== The data ==

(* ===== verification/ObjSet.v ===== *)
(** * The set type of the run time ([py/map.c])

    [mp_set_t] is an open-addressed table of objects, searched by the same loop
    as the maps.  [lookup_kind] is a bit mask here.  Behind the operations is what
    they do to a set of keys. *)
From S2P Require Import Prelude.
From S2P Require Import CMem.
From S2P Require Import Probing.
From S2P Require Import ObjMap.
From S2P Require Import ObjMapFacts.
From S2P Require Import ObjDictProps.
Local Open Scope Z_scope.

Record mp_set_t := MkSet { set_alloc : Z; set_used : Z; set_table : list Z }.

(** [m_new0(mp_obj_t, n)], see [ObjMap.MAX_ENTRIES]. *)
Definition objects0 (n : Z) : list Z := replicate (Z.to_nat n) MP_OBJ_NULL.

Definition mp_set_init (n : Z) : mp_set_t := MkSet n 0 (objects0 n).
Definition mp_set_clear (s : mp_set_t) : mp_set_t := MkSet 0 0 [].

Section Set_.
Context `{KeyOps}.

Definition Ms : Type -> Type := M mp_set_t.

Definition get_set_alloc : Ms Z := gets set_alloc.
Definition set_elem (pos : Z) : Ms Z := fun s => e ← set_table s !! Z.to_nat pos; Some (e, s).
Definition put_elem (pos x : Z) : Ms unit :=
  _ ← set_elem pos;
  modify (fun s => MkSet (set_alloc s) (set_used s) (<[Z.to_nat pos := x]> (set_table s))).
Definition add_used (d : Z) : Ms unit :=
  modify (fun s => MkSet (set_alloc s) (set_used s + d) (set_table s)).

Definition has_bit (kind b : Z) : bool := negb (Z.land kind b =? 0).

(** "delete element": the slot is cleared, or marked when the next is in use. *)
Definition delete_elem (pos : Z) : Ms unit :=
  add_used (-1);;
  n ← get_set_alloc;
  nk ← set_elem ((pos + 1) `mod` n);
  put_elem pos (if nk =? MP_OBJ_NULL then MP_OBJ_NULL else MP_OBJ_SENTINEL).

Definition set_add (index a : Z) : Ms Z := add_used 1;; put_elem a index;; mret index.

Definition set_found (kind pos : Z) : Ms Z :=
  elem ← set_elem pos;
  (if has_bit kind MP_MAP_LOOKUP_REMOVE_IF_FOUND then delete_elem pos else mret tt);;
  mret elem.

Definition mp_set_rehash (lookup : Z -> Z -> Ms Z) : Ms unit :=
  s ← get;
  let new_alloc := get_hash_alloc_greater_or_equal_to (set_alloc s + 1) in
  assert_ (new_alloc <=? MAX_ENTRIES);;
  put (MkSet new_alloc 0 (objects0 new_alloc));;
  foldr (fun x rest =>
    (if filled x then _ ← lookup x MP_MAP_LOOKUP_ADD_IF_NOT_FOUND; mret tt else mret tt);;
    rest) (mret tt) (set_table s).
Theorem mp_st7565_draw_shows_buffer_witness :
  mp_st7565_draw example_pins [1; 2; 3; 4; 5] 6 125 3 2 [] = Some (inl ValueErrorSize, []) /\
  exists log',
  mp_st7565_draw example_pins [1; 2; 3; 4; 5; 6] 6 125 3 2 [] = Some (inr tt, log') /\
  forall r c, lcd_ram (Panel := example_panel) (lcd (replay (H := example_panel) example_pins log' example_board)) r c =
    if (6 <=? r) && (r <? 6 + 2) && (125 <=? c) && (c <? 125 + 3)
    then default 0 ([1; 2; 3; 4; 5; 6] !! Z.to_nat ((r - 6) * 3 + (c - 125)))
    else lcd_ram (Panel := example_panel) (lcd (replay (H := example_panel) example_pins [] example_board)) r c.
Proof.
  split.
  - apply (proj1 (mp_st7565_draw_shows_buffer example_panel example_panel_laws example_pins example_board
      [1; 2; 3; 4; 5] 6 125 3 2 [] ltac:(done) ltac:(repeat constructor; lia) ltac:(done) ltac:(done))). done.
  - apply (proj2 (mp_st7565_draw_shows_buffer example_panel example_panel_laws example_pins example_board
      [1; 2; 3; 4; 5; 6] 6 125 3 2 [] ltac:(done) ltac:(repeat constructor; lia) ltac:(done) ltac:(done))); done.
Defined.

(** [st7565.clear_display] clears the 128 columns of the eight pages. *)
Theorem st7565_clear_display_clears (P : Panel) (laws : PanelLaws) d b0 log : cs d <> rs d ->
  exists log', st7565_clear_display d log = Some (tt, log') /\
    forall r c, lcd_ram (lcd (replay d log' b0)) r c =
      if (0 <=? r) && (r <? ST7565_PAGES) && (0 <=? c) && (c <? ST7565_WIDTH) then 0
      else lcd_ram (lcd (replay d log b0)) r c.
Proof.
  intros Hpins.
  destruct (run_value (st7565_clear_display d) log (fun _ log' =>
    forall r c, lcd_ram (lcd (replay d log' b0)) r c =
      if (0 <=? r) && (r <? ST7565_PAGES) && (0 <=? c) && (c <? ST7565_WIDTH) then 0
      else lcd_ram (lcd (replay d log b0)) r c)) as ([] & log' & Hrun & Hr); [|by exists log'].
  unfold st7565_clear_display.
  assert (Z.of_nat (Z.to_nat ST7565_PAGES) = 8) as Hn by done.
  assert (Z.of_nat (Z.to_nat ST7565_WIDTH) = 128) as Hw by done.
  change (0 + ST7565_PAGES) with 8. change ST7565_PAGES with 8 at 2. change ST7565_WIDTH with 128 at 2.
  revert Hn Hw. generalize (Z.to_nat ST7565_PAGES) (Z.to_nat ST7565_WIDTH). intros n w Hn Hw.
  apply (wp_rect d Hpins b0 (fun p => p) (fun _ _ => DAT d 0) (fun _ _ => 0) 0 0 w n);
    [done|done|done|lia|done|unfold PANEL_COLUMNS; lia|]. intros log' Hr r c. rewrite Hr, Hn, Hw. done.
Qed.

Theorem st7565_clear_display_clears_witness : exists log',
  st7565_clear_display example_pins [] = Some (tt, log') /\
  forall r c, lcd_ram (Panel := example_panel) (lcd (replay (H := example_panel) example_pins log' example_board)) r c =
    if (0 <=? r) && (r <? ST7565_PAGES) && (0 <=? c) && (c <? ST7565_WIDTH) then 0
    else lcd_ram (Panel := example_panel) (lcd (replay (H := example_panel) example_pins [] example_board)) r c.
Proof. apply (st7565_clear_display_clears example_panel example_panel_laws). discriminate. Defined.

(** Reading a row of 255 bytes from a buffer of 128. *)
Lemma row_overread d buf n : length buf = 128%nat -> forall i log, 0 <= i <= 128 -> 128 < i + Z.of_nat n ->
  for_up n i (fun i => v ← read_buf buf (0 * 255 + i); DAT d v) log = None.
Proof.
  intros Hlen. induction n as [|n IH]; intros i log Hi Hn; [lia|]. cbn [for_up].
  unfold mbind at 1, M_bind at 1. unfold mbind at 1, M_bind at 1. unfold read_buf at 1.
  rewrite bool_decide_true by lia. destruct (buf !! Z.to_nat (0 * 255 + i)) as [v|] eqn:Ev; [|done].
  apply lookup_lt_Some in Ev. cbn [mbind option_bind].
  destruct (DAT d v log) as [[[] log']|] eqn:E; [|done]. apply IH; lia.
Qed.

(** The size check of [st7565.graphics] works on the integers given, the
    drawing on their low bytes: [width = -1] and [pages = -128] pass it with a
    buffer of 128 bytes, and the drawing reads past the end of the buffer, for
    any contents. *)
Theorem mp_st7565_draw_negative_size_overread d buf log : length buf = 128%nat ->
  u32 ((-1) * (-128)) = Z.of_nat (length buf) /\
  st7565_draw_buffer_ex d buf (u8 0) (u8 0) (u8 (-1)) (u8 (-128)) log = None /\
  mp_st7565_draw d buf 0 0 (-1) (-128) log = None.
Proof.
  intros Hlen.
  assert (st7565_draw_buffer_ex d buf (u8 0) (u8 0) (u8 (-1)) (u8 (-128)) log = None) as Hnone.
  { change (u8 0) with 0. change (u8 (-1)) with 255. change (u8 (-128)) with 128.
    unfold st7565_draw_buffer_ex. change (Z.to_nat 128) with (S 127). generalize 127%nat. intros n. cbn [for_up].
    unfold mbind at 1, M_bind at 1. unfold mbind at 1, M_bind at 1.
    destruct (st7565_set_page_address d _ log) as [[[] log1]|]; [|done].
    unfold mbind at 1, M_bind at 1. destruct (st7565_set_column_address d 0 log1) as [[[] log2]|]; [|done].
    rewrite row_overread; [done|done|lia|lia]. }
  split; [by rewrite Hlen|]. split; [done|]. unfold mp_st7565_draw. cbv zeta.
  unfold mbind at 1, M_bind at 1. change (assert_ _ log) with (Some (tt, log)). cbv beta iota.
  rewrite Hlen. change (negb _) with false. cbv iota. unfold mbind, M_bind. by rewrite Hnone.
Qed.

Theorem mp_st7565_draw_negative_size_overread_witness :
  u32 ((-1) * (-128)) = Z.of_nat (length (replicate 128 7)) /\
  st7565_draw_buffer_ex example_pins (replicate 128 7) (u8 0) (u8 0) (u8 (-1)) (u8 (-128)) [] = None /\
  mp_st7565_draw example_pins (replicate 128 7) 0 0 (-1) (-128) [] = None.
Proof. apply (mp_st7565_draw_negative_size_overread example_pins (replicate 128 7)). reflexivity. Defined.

===

Using the data above, state the number of lines that contain the word "Hlen"; add nothing else.

■ Result for this exercise:
4